Arrowhead Pharmaceuticals, Inc. (Nasdaq: ARWR) is a clinical stage biopharmaceutical company that develops medicines that treat intractable diseases by silencing the genes that cause them. Using a broad portfolio of RNA chemistries and efficient modes of delivery, Arrowhead therapies trigger the RNA interference mechanism to induce rapid, deep, and durable knockdown of target genes. RNA interference, or RNAi, is a mechanism present in living cells that inhibits the expression of a specific gene, thereby affecting the production of a specific protein. Arrowhead’s RNAi-based therapeutics leverage this natural pathway of gene silencing.
Arrowhead is focused on developing innovative drugs for diseases with a genetic basis, typically characterized by the overproduction of one or more proteins that are involved with disease. The depth and versatility of our RNAi technologies enables us to potentially address conditions in virtually any therapeutic area and pursue disease targets that are not otherwise addressable by small molecules and biologics. Arrowhead is leading the field in bringing the promise of RNAi to address diseases outside of the liver, and our clinical pipeline includes disease targets in the liver and lung with a promising pipeline of preclinical candidates.
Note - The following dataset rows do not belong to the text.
(** A compiled app enforces the rules it was written with. *)
Record app_enforced (source : AppRules) (app : CanonicalAppPolicy) : Prop := {
  ae_package : canonical_package app = rules_package source;
  ae_users : forall u, u ∈ canonical_users app <-> u ∈ rules_users source;
  ae_processes : forall p, p ∈ canonical_processes app <-> p ∈ rules_processes source;
  ae_deny : forall r, r ∈ rules_deny source ->
    exists c, c ∈ canonical_deny app /\ covers (path_bytes c) (deny_path r);
  ae_redirect : forall r, r ∈ rules_redirects source ->
    exists c, c ∈ canonical_redirects app
      /\ path_bytes (canonical_source c) = redirect_source r
      /\ path_bytes (canonical_target c) = redirect_target r;
  ae_apart : forall c, c ∈ canonical_redirects app ->
    ~ covers (path_bytes (canonical_source c)) (path_bytes (canonical_target c))
    /\ ~ covers (path_bytes (canonical_target c)) (path_bytes (canonical_source c));
  ae_sources : NoDup ((fun c => path_bytes (canonical_source c)) <$> canonical_redirects app);
  ae_neighbours : forall c c', c ∈ canonical_redirects app -> c' ∈ canonical_redirects app ->
    last_before_path ((fun c => path_bytes (canonical_source c)) <$> canonical_redirects app)
      (path_bytes (canonical_source c)) (path_bytes (canonical_source c')) ->
    ~ covers (path_bytes (canonical_source c)) (path_bytes (canonical_source c'));
  ae_not_denied : forall c, c ∈ canonical_redirects app ->
    path_bytes (canonical_source c) ∉ (path_bytes <$> canonical_deny app)
    /\ forall p, last_before_path (path_bytes <$> canonical_deny app) p (path_bytes (canonical_source c)) ->
         ~ covers p (path_bytes (canonical_source c));
  ae_acyclic : exists rules, canonical_redirects app ≡ₚ (forget_id <$> rules) /\ ~ has_cycle rules;
  ae_picker : canonical_file_picker app = rules_file_picker source;
  ae_picker_redirects : rules_file_picker source = true -> canonical_redirects app <> [];
}.
Lemma clean_app key (n : node) source fields :
  IsPackageName (key_str key) = true -> as_table n = Some fields ->
  clean (DecodeApp limits original bound (key_str key) source fields) (fun r l => app_decoded (key, n) r.1 l).
Proof.
  intros Hpkg En. unfold DecodeApp. cbv zeta.
  eapply clean_bind; [unfold optional, DecodeUsers, DecodeProcesses, DecodeDeny, DecodeRedirect; keeps_solve
    |apply clean_check_fields|]. intros v1 l1 [-> Ff].
  eapply clean_bind; [unfold optional, DecodeUsers, DecodeProcesses, DecodeDeny, DecodeRedirect; keeps_solve
    |apply clean_decode_bool|]. intros [enabled v2] l2 [-> Ef].
  eapply clean_bind; [unfold optional, DecodeUsers, DecodeProcesses, DecodeDeny, DecodeRedirect; keeps_solve
    |apply clean_decode_bool|]. intros [picker v3] l3 [-> Kf].
  eapply (clean_bind _ _ (silent (fun r => users_ok r.1 /\ list_field fields (lit "users") node_int64 [0] r.1)));
    [unfold optional, DecodeUsers, DecodeProcesses, DecodeDeny, DecodeRedirect; keeps_solve| |].
  { apply (clean_optional fields _ _ _ (fun f => silent (fun r => users_ok r.1 /\ list_value f node_int64 [0] r.1)));
      [intros u; apply clean_users|].
    split; [done|]. split; [|done]. split_and!; [done|apply NoDup_singleton|by constructor]. }
  intros [users v4] l4 (-> & Husers & Uf).
  eapply (clean_bind _ _ (silent (fun r => processes_ok (key_str key) r.1
      /\ list_field fields (lit "processes") node_string [] r.1)));
    [unfold optional, DecodeUsers, DecodeProcesses, DecodeDeny, DecodeRedirect; keeps_solve| |].
  { apply (clean_optional fields _ _ _ (fun f => silent (fun r => processes_ok (key_str key) r.1
        /\ list_value f node_string [] r.1))); [intros u; apply clean_processes|].
    split; [done|]. split; [|done]. split; constructor. }
  intros [processes v5] l5 (-> & Hprocesses & Pf).
  eapply (clean_bind _ _ (fun r l => l.*1 = deny_id <$> r.1
      /\ list_field fields (lit "deny") node_string [] (deny_path <$> r.1)));
    [unfold optional, DecodeUsers, DecodeProcesses, DecodeDeny, DecodeRedirect; keeps_solve| |].
  { apply (clean_optional fields _ _ _ (fun f r l => l.*1 = deny_id <$> r.1
        /\ list_value f node_string [] (deny_path <$> r.1))); [intros u; apply clean_deny|done]. }
  intros [deny v6] l6 [Hdeny Df].
  eapply (clean_bind _ _ (fun r l => exists gs, decoded_redirects gs r.1 l
      /\ redirect_field [lit "apps"; key_str key; lit "redirect"] (table_get fields (lit "redirect")) gs r.1));
    [keeps_solve| |].
  { apply (clean_optional fields _ _ _ (fun f r l => exists gs, decoded_redirects gs r.1 l
      /\ redirect_field [lit "apps"; key_str key; lit "redirect"] f gs r.1)); [intros u; apply clean_redirect|].
    by exists []. }
  intros [redirects v7] l7 (gs & [Hids El7] & Hfield). cbn [fst] in *.
  destruct (Z.ltb_spec (max_rules_per_app limits) (size deny + size redirects)) as [Hm|Hm]; [clean_bad|].
  eapply (clean_bind _ _ (silent (fun _ => True))); [keeps_solve|by apply clean_ret|]. intros v8 l8 [-> _].
  apply clean_ret. rewrite !app_nil_r. cbn [Datatypes.app].
  split; cbn [fst rules_package]; [done| | | |].
  - split; [by apply IsPackageName_shape|done|done|done].
  - split; [done|]. exists fields. split_and!; try done. by apply redirect_field_values in Hfield.
  - rewrite fmap_app, Hdeny. unfold app_rule_ids. cbn [rules_deny rules_redirects]. f_equal.
    rewrite El7, Hids, <- list_fmap_compose. done.
  - exists fields, gs. split_and!; [done|done| |done].
    intros g Hg. apply elem_of_app. right. rewrite El7, list_elem_of_fmap. by exists g.
Qed.

Lemma clean_apps (entries : table) apps valid :
  clean (decode_apps limits original bound entries apps valid)
    (fun r l => exists new, r.1 = apps ++ new.*1 /\ l = concat new.*2
       /\ Forall2 (fun e p => app_decoded e p.1 p.2) entries new).
Proof.
  revert apps valid. induction entries as [|[key n] entries IH]; intros apps valid; cbn [decode_apps].
  { apply clean_ret. exists []. cbn. by rewrite app_nil_r. }
  cbv zeta. destruct (IsPackageName (key_str key)) eqn:Epkg; cbn [negb]; [|clean_bad].
  destruct (as_table n) as [fields|] eqn:En; [|clean_bad].
  eapply clean_bind; [intros [app v]; keeps_solve|by apply (clean_app key n)|]. intros [app v] l1 Happ.
  eapply clean_weaken; [apply IH|]. intros [out w] l (new & Eout & El & HF). cbn [fst] in *.
  exists ((app, l1) :: new). rewrite Eout, <- app_assoc, El. split_and!; [done|done|by constructor].
Qed.

Lemma clean_root (root : table) :
  clean (DecodeRoot limits original bound root)
    (fun r l => document_schema root r.1 /\ exists n apps new, table_get root (lit "apps") = Some n /\ as_table n = Some apps
       /\ apps <> [] /\ size apps <= max_apps limits
       /\ rules_apps r.1 = new.*1 /\ l = concat new.*2
       /\ Forall2 (fun e p => app_decoded e p.1 p.2) apps new).
Proof.
  unfold DecodeRoot. cbv zeta.
  eapply clean_bind; [unfold optional, DecodeCompatibility; keeps_solve|apply clean_check_fields|].
  intros v1 l1 [-> Ff].
  eapply (clean_bind _ _ (silent (fun _ => (n ← table_get root (lit "format"); node_int64 n) = Some 1)));
    [unfold optional, DecodeCompatibility; keeps_solve| |].
  { case_bool_decide; [by apply clean_ret|clean_bad]. }
  intros v2 l2 [-> Hformat].
  eapply (clean_bind _ _ (silent (fun r => compatibility_schema root r.1))); [keeps_solve| |].
  { apply (clean_optional root _ _ _ (fun f => silent (fun r =>
      match f with
      | None => r.1 = false
      | Some n => exists fields, as_table n = Some fields /\ fields_among fields [lit "allow_legacy_mount"]
          /\ bool_field fields (lit "allow_legacy_mount") false r.1
      end))); [|done]. intros n.
    destruct (as_table n) as [entries|]; [|clean_bad]. unfold DecodeCompatibility.
    eapply clean_bind; [keeps_solve|apply clean_check_fields|]. intros v l [-> Hfields].
    eapply clean_bind; [keeps_solve|apply clean_decode_bool|]. intros [legacy w] l' [-> Hbool].
    apply clean_ret. split; [done|]. by exists entries. }
  intros [legacy v3] l3 [-> Hlegacy]. cbn [Datatypes.app].
  destruct (table_get root (lit "apps")) as [n|] eqn:En; cbn [mbind option_bind]; [|clean_bad].
  destruct (as_table n) as [[|e apps]|] eqn:Ea; cbv match; [clean_bad| |clean_bad].
  destruct (Z.ltb_spec (max_apps limits) (size (e :: apps))); [clean_bad|].
  eapply clean_bind; [intros [out v]; keeps_solve|apply clean_apps|]. intros [out v] l (new & E & -> & HF).
  apply clean_ret. rewrite app_nil_r. split; [|by exists n, (e :: apps), new].
  split; [done|done|done|]. exists n, (e :: apps). split_and!; [done|done|].
  cbn in E |- *. rewrite E. apply Forall2_fmap_r. eapply Forall2_impl; [exact HF|]. intros x y. apply ad_schema.
Qed.
End CleanFields.

(** ** Binding arrows to tables *)

Section Bind.
Context (limits : RulesLimits).

(** A node that has its arrow is found in [bound_]. *)
Record binding (nodes : list InlineNode) (bound : gmap (list bytes) GeneratedRedirect) : Prop := {
  bi_paths : NoDup (node_path <$> nodes);
  bi_bound : forall i n g, nodes !! i = Some n -> node_origin n = Some g -> bound !! node_path n = Some g;
}.

Lemma set_origin_paths (i : nat) g n (nodes : list InlineNode) :
  nodes !! i = Some n -> node_path <$> <[i := set_origin g n]> nodes = node_path <$> nodes.
Proof.
  intros Hi. rewrite list_fmap_insert. cbn [node_path set_origin].
  apply list_insert_id. by rewrite list_lookup_fmap, Hi.
Qed.

Lemma same_path (nodes : list InlineNode) (i j : nat) m n :
  NoDup (node_path <$> nodes) -> nodes !! i = Some m -> nodes !! j = Some n -> node_path m = node_path n -> i = j.
Proof.
  intros Hnd Hi Hj E. eapply NoDup_lookup; [exact Hnd| |]; rewrite list_lookup_fmap;
    [rewrite Hi|rewrite Hj]; cbn; by rewrite ?E.
Qed.

(** The index of the nodes by where they are. *)
Lemma index_nodes_ok index nodes by_span by_span' :
  index_nodes index nodes by_span = Some by_span' ->
  forall id i, by_span' !! id = Some i ->
    by_span !! id = Some i
    \/ exists j n, i = (index + j)%nat /\ nodes !! j = Some n /\ span_identity (node_generated n) = id.
Proof.
  revert index by_span. induction nodes as [|n nodes IH]; intros index by_span; cbn [index_nodes].
  { intros [= <-]. auto. }
  destruct (by_span !! _); [done|]. intros E id i Hi. destruct (IH _ _ E id i Hi) as [H|(j & m & -> & Hj & Em)].
  - destruct (decide (span_identity (node_generated n) = id)) as [<-|Hne].
    + rewrite lookup_insert_eq in H. injection H as <-. right. exists 0%nat, n. split_and!; [lia|done|done].
    + rewrite lookup_insert_ne in H by done. auto.
  - right. exists (S j), m. split_and!; [lia|done|done].
Qed.

(** Where the nodes are. *)
Definition places (nodes : list InlineNode) : list (list bytes * ByteSpan) :=
  (fun n => (node_path n, node_generated n)) <$> nodes.

Lemma set_origin_places (i : nat) g n (nodes : list InlineNode) :
  nodes !! i = Some n -> places (<[i := set_origin g n]> nodes) = places nodes.
Proof.
  intros Hi. unfold places. rewrite list_fmap_insert. cbn [node_path node_generated set_origin].
  apply list_insert_id. by rewrite list_lookup_fmap, Hi.
Qed.

Lemma bind_redirects_ok by_span redirects spans nodes bound st nodes' bound' st' :
  bind_redirects limits by_span redirects spans nodes bound st = (Some (nodes', bound'), st') ->
  binding nodes bound ->
  (forall id i n, by_span !! id = Some i -> nodes !! i = Some n -> span_identity (node_generated n) = id) ->
  st' = st /\ binding nodes' bound' /\ node_path <$> nodes' = node_path <$> nodes
  /\ (forall i n g, nodes !! i = Some n -> node_origin n = Some g ->
        exists n', nodes' !! i = Some n' /\ node_origin n' = Some g)
  /\ (forall g, g ∈ redirects -> exists i n', nodes' !! i = Some n' /\ node_origin n' = Some g)
  /\ (forall p g, bound' !! p = Some g ->
        g ∈ redirects
        /\ (exists span, (p, span) ∈ places nodes /\ span_identity span = span_identity (generated_table g))
        \/ bound !! p = Some g).
Proof.
  revert spans nodes bound st. induction redirects as [|r redirects IH]; intros spans nodes bound st;
    cbn [bind_redirects].
  { intros [= <- <- <-] Hb _. split_and!; try done; eauto. by intros g ?%elem_of_nil. }
  cbv zeta. case_bool_decide; [done|].
  destruct (by_span !! _) as [i|] eqn:Hspan; cbn [mbind option_bind]; [|done].
  destruct (nodes !! i) as [n|] eqn:Hi; cbn [mbind option_bind]; [|done].
  destruct (node_origin n) eqn:Hn; [done|]. intros E [Hnd Hbound] Hindex.
  pose proof (lookup_lt_Some _ _ _ Hi) as Hlt.
  apply IH in E as (-> & Hb' & Epaths & Hkeep & Hall & Hfrom).
  - rewrite (set_origin_paths i r n nodes Hi) in Epaths.
    assert (<[i := set_origin r n]> nodes !! i = Some (set_origin r n)) as Hset
      by (by apply list_lookup_insert_eq).
    split_and!; [done|done|done| | |].
    + intros j m g Hj Hm. assert (i <> j) as Hne by (intros <-; congruence).
      apply (Hkeep j m); [|done]. by rewrite list_lookup_insert_ne.
    + intros g [->|Hg]%elem_of_cons; [|by apply Hall].
      destruct (Hkeep i (set_origin r n) r Hset eq_refl) as (n' & ? & ?). by exists i, n'.
    + intros p g [[Hg Hplace]|Hg]%Hfrom; [left; split; [by right|by rewrite (set_origin_places i r n nodes Hi) in Hplace]|].
      destruct (decide (p = node_path n)) as [->|Hp].
      * rewrite lookup_insert_eq in Hg. injection Hg as <-. left. split; [by left|].
        exists (node_generated n). split; [|by apply (Hindex _ i)].
        apply list_elem_of_fmap. exists n. split; [done|]. by eapply list_elem_of_lookup_2.
      * rewrite lookup_insert_ne in Hg by done. by right.
  - split; [by rewrite set_origin_paths|]. intros j m g Hj Hm.
    destruct (decide (i = j)) as [<-|Hne].
    + rewrite list_lookup_insert_eq in Hj by done. injection Hj as <-. cbn in Hm |- *. injection Hm as <-.
      by rewrite lookup_insert_eq.
    + rewrite list_lookup_insert_ne in Hj by done. rewrite lookup_insert_ne; [by apply (Hbound j)|].
      intros Ep. apply Hne. by apply (same_path nodes i j n m).
  - intros id j m Hj Hm. destruct (decide (i = j)) as [<-|Hne].
    + rewrite list_lookup_insert_eq in Hm by done. injection Hm as <-. exact (Hindex id i n Hj Hi).
    + rewrite list_lookup_insert_ne in Hm by done. by apply (Hindex id j).
Qed.

Lemma check_scopes_ok nodes scope_error st st' :
  check_scopes limits nodes scope_error st = (false, st') ->
  scope_error = false /\ st' = st
  /\ (forall n g, n ∈ nodes -> node_origin n = Some g -> IsRedirectScope (node_path n) = true).
Proof.
  revert scope_error st. induction nodes as [|n nodes IH]; intros e st; cbn [check_scopes].
  { intros [= -> <-]. split_and!; [done|done|]. by intros n g ?%elem_of_nil. }
  destruct (node_origin n) as [r|] eqn:Hn; [destruct (IsRedirectScope (node_path n)) eqn:Hs|].
  - intros (-> & -> & Hall)%IH. split_and!; [done|done|]. intros m g [->|Hm]%elem_of_cons Hg; [done|by eapply Hall].
  - unfold mbind, decoder_bind. destruct (Add _ _ _ _ _ _ _) as [[] st1]. intros (? & _)%IH. done.
  - intros (-> & -> & Hall)%IH. split_and!; [done|done|]. intros m g [->|Hm]%elem_of_cons Hg; [congruence|by eapply Hall].
Qed.
(** The four lengths. *)
Lemma lead_tests base bound count mask low rest :
  (base, bound, count, mask) ∈ [(0xc0, 32, 1%nat, 0x1f); (0xe0, 16, 2%nat, 0x0f); (0xf0, 8, 3%nat, 0x07)] ->
  0 <= low < bound ->
  DecodeCodePoint (byte_of (Z.lor base low)) rest
  = match continue_point count rest low with Some result => result | None => (base + low, rest) end.
Proof.
  intros Hin Hl.
  assert (byte_val (byte_of (Z.lor base low)) = base + low
    /\ (forall A (x y z w : A),
          (if Z.land (base + low) 0xe0 == 0xc0 then x else if Z.land (base + low) 0xf0 == 0xe0 then y
           else if Z.land (base + low) 0xf8 == 0xf0 then z else w)
          = match count with 1%nat => x | 2%nat => y | _ => z end)
    /\ Z.land (base + low) mask = low) as (Ev & Ec & Em).
  { assert (forallb (fun '(base, bound, count, mask) => forallb (fun low =>
        (byte_val (byte_of (Z.lor base low)) =? base + low) && (Z.land (base + low) mask =? low)
        && (match count with
            | 1%nat => Z.land (base + low) 0xe0 =? 0xc0
            | 2%nat => negb (Z.land (base + low) 0xe0 =? 0xc0) && (Z.land (base + low) 0xf0 =? 0xe0)
            | _ => negb (Z.land (base + low) 0xe0 =? 0xc0) && negb (Z.land (base + low) 0xf0 =? 0xe0)
                   && (Z.land (base + low) 0xf8 =? 0xf0)
            end)) (seqZ 0 bound))
        [(0xc0, 32, 1%nat, 0x1f); (0xe0, 16, 2%nat, 0x0f); (0xf0, 8, 3%nat, 0x07)] = true) as H
      by (vm_compute; reflexivity).
    rewrite forallb_forall in H. rewrite list_elem_of_In in Hin. specialize (H _ Hin). cbv beta iota in H.
    rewrite forallb_forall in H. specialize (H low). rewrite <- list_elem_of_In, elem_of_seqZ in H.
    specialize (H ltac:(lia)). split_tests. split_and!; [done| |done].
    intros A x y z w. rewrite <- list_elem_of_In in Hin. rewrite !elem_of_cons, elem_of_nil in Hin.
    destruct Hin as [E|[E|[E|[]]]]; injection E as -> -> -> ->; split_tests; repeat case_bool_decide; (done || lia). }
  unfold DecodeCodePoint. rewrite Ev.
  rewrite !elem_of_cons, elem_of_nil in Hin.
  destruct Hin as [E|[E|[E|[]]]]; injection E as -> -> -> ->; rewrite Ec, Em; done.
Qed.

(** Pieces of six bits. *)
Lemma shiftr_div v k : 0 <= k -> Z.shiftr v k = v / 2 ^ k.
Proof. intros Hk. by apply Z.shiftr_div_pow2. Qed.

Lemma DecodeCodePoint_append v rest :
  point_range v ->
  exists lead more, AppendCodePoint v = lead :: more /\ DecodeCodePoint lead (more ++ rest) = (v, rest).
Proof.
  unfold point_range. intros Hv. unfold AppendCodePoint.
  change 0x3f with (2 ^ 6 - 1). rewrite !land_low by lia. rewrite !shiftr_div by lia.
  change (2 ^ 6) with 64. change (2 ^ 12) with 4096. change (2 ^ 18) with 262144. change (2 ^ 21) with 2097152 in Hv.
  fold (tail_byte (v mod 64)). fold (tail_byte (v / 64 mod 64)). fold (tail_byte (v / 4096 mod 64)).
  pose proof (Z.mod_pos_bound v 64 ltac:(lia)). pose proof (Z.mod_pos_bound (v / 64) 64 ltac:(lia)).
  pose proof (Z.mod_pos_bound (v / 4096) 64 ltac:(lia)).
  assert (v / 4096 = v / 64 / 64) as E1 by (by rewrite Z.div_div by lia).
  assert (v / 262144 = v / 64 / 64 / 64) as E2 by (by rewrite !Z.div_div by lia).
  assert (forall x, x = x / 64 * 64 + x mod 64) as Hsplit.
  { intros x. pose proof (Z.div_mod x 64 ltac:(lia)). lia. }
  destruct (Z.leb_spec v 0x7f).
  { exists (byte_of v), []. split; [done|]. unfold DecodeCodePoint. rewrite byte_val_of, Z.mod_small by lia.
    assert (forallb (fun v => negb (Z.land v 0xe0 =? 0xc0) && negb (Z.land v 0xf0 =? 0xe0) && negb (Z.land v 0xf8 =? 0xf0))
              (seqZ 0 128) = true) as Hall by (vm_compute; reflexivity).
    rewrite forallb_forall in Hall. specialize (Hall v). rewrite <- list_elem_of_In, elem_of_seqZ in Hall.
    specialize (Hall ltac:(lia)). split_tests. by rewrite !bool_decide_eq_false_2 by done. }
  destruct (Z.leb_spec v 0x7ff).
  { eexists _, _. split; [done|]. cbn [app].
    rewrite (lead_tests 0xc0 32 1 0x1f) by (first [left; fail | by left | split; [apply Z.div_pos; lia|apply Z.div_lt_upper_bound; lia]]).
    rewrite continue_point_tail by done. cbn [continue_point]. by rewrite <- Hsplit. }
  destruct (Z.leb_spec v 0xffff).
  { eexists _, _. split; [done|]. cbn [app].
    rewrite (lead_tests 0xe0 16 2 0x0f) by (first [by right; left | split; [apply Z.div_pos; lia|apply Z.div_lt_upper_bound; lia]]).
    rewrite !continue_point_tail by done. cbn [continue_point]. by rewrite E1, <- !Hsplit. }
  eexists _, _. split; [done|]. cbn [app].
  rewrite (lead_tests 0xf0 8 3 0x07) by (first [by right; right; left | split; [apply Z.div_pos; lia|apply Z.div_lt_upper_bound; lia]]).
  rewrite !continue_point_tail by done. cbn [continue_point]. by rewrite E2, E1, <- !Hsplit.
Qed.
(* ===== verification/Cli.v ===== *)
(** * The command line (cli/src/main.cpp)

    Every command of pathguardctl. What the files hold, what a directory lists and whether a write
    works is answered by the arguments; what a command writes is part of its result, and everything
    else it does is to print. *)

From S2P Require Import Prelude Policy Binary BinaryProofs Source Semantic Compiler Tools Console.

Local Open Scope pg_scope.

(** ** Paths *)

Definition path_filename (path : bytes) : bytes := List.last (split_on x2f path) [].

Fixpoint strip_separators (reversed : bytes) : bytes :=
  match reversed with
  | c :: rest => if c == x2f then strip_separators rest else reversed
  | [] => []
  end.

(** [parent_path]: what is before the last component without the separators between, or the root. *)
Definition path_parent (path : bytes) : bytes :=
  let before := take (length path - length (path_filename path)) path in
  let parent := rev (strip_separators (rev before)) in
  if parent == [] then take 1 before else parent.

(** The last dot of a file name, unless it is the first character or the name is "..". *)
Definition dot_position (name : bytes) : option nat :=
  match cut x2e (rev name) with
  | (after, Some (_ :: _)) => if name == lit ".." then None else Some (length name - length after - 1)%nat
  | _ => None
  end.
Arrowhead’s corporate headquarters is in Pasadena, CA with research and development teams in Madison, WI & San Diego, CA, and a state of the art manufacturing facility in Verona, WI. Our employees are nimble, science-driven innovators who are collaborating to bring new therapies to patients in need.
The Position
We are seeking a highly motivated and skilled Data Engineer to join our Research Informatics team within R&D. The successful candidate will play a key role in supporting Translational Genetics, Computational Chemistry, and AI/ML-driven discovery with software, AI tools, data requests, and building data infrastructure and pipelines that support immediate and longer term needs.
This role will actively support Arrowhead’s AI-enabled discovery initiatives by enabling high-quality, well-governed datasets for machine learning and advanced analytics. Responsibilities include preparing data for AI/ML workflows, supporting model training environments, and evaluating AI-powered tools (including LLM-based systems) to accelerate research insights, automation, and decision-making across R&D.
The successful candidate will understand data and software needs for R&D teams, identify and access process gaps and opportunities to speed up research and optimize research results. This role also contributes to evaluating and deploying AI-enabled tools that enhance scientific productivity and insight. The best candidate will also design and implement robust data pipelines and architectures that integrate experimental and computational data across the research organization. A strong background in scientific informatics platforms (e.g., LIMS/ELN such as Benchling) and a passion for FAIR data principles are essential.
Responsibilities
- Support R&D teams with their day-to-day software, AI tools and data integration needs.
- Evaluate, prototype, and adopt emerging technologies that advance data engineering, scientific AI, and research informatics capabilities.
- Partner closely with Discovery Chemistry and Biology teams to ensure seamless data flow between experimental, analytical, and predictive workflows.
- Develop and standardize data models and architectures to support research data management, metadata, and governance.
- Build and manage integrations across scientific informatics platforms, including ELN, CDS, and analytical systems, to unify experimental and computational datasets.
- Design, develop, and maintain scalable, reliable data pipelines to support R&D data integration, processing, visualization, and advanced analytics.
- Influence architectural decisions that optimize data accessibility for AI development, analytics, and visualization tools.
- Contribute to the vision, strategy, and roadmap for R&D data engineering, architecture, and data governance.
Requirements
- Bachelor’s or Master’s degree in Computer Science, Data Engineering, Bioinformatics, or a related field.
- 4+ years of professional experience in data engineering or data science, preferably within biotech, pharmaceutical, or scientific research environments.
- Familiarity with data modeling, metadata management, data lineage, and data governance best practices.
- Strong proficiency in Python, SQL, Git, and modern data engineering practices.
- Experience with AI/ML frameworks and tooling (e.g., PyTorch, LangChain, or custom ML/AI pipelines).
- Hands-on experience designing ETL/ELT workflows and managing both structured and unstructured data.
Preferred
- Experience supporting AI/ML workflows, including data preparation, curation pipelines, and model training environments.
- Understanding of scientific data domains such as omics, assays, screening, or chemical data.
- Advanced skills in data analysis, exploration, and visualization tools.
Arrowhead provides competitive salaries and an excellent benefit package.
All applicants must have authorization to work in the US for a company.